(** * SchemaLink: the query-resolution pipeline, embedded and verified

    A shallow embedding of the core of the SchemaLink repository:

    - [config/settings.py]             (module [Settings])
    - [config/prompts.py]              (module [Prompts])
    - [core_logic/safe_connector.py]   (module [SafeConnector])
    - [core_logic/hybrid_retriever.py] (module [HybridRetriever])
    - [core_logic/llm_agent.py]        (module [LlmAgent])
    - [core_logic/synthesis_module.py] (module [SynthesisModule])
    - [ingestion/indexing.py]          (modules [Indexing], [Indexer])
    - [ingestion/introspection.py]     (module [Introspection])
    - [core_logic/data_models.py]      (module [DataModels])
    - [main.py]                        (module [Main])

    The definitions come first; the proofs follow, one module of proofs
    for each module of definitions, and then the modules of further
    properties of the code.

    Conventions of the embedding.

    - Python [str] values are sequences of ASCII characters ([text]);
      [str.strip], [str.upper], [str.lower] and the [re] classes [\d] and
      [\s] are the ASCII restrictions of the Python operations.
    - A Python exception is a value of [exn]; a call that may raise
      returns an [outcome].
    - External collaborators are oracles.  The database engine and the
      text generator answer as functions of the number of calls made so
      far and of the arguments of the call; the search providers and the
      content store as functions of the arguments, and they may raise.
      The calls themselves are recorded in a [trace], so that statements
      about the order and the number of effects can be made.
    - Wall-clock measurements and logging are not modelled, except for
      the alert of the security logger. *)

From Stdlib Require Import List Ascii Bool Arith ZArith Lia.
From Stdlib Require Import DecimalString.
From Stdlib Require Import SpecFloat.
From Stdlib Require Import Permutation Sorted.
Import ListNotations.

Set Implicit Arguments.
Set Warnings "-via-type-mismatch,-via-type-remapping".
--
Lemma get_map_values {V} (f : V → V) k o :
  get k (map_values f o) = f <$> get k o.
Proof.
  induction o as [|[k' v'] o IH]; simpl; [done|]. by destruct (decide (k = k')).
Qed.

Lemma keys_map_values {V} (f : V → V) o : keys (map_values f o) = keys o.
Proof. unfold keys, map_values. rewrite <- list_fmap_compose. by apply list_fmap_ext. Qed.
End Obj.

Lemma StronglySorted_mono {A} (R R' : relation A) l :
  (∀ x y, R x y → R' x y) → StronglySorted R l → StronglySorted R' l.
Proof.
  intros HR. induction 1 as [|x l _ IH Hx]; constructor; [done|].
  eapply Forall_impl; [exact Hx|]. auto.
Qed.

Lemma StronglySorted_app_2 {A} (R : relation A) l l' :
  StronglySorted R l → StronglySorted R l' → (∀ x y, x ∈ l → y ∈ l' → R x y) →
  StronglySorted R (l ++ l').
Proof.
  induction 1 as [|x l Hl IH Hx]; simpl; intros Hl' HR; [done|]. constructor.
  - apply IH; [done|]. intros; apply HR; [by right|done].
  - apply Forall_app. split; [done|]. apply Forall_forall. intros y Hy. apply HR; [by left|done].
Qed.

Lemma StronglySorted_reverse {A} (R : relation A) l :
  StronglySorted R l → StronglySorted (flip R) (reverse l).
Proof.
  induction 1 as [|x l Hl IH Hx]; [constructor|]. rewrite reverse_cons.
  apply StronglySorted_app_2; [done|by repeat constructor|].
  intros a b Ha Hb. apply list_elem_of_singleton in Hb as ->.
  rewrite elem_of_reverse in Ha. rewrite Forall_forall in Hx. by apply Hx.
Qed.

Aim of the task -
The task calls for all lines in the entries that hold "rewrite".

Finished exercise -
Proof. unfold keys, map_values. rewrite <- list_fmap_compose. by apply list_fmap_ext. Qed.
  induction 1 as [|x l Hl IH Hx]; [constructor|]. rewrite reverse_cons.
  rewrite elem_of_reverse in Ha. rewrite Forall_forall in Hx. by apply Hx.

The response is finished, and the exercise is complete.